Segment Start: EXERCISE MATERIAL

(* ===== verification/PrismEdges.v ===== *)
(** * The edge lists

    The edges that [addLine] has stored, as a list ([Edge]), and how the arrays of the
    renderer represent it ([list_ok]): five floats per edge, and per sample row the
    chain of the edges that start there and the word that counts them and says whether
    edges end there. *)

From S2P Require Import Prelude.
From S2P Require Import Float32.
From S2P Require Import Float32Spec.
From S2P Require Import PrismRenderer.

(** ** Edges *)

(** An edge crosses the sample rows from [first] up to, but not including, [last]; the
    crossing is at [start] in row [first] and moves by [slope] per row. *)
Record Edge := mkEdge { first : Z; last : Z; down : bool; start : jfloat; slope : jfloat }.

(** The sample row from which on a point is above. *)
Definition row (y : jfloat) : Z := jint_ceil (fsub y f_half).

(** A line between two points. *)
Definition line : Type := jfloat * jfloat * jfloat * jfloat.

(** The edge of a line, clipped to the rows from [minY] to [maxY]; a line that crosses
    no row has none. *)
Definition line_edge (minY maxY : Z) (l : line) : option Edge :=
  let '(xa, ya, xb, yb) := l in
  let d := negb (flt yb ya) in
  let '(x1, y1, x2, y2) := if d then (xa, ya, xb, yb) else (xb, yb, xa, ya) in
  let f := Z.max (row y1) minY in
  let t := Z.min (row y2) maxY in
  if f <? t then
    let s := fdiv (fsub x2 x1) (fsub y2 y1) in
    Some (mkEdge f t d (fadd x1 (fmul (fsub (fadd (of_int f) f_half) y1) s)) s)
  else None.

(** The edges with their numbers, the newest first. *)
Fixpoint indexed (E : list Edge) : list (Z * Edge) :=
  match E with [] => [] | e :: E => (alen E, e) :: indexed E end.

(** The numbers of the edges that start in row [y]; whether one ends there. *)
Definition starts (E : list Edge) (y : Z) : list Z := fst <$> filter (fun ke => first ke.2 = y) (indexed E).
Definition ends (E : list Edge) (y : Z) : bool := existsb (fun e => last e =? y) E.

Lemma indexed_bounds E k e : (k, e) ∈ indexed E -> 0 <= k < alen E /\ e ∈ E.
Proof.
  induction E as [|e' E IH]; simpl; [by rewrite elem_of_nil|].
  rewrite alen_cons, elem_of_cons. pose proof (alen_nonneg E).
  intros [H'|H']; [simplify_eq; split; [lia|left]|]. destruct (IH H'). split; [lia|by right].
Qed.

Segment End: EXERCISE MATERIAL

PROBLEM TO SOLVE = Each line above that contains the word "Require" should be copied.

RESULT BELOW =
From S2P Require Import Prelude.
From S2P Require Import Float32.
From S2P Require Import Float32Spec.
From S2P Require Import PrismRenderer.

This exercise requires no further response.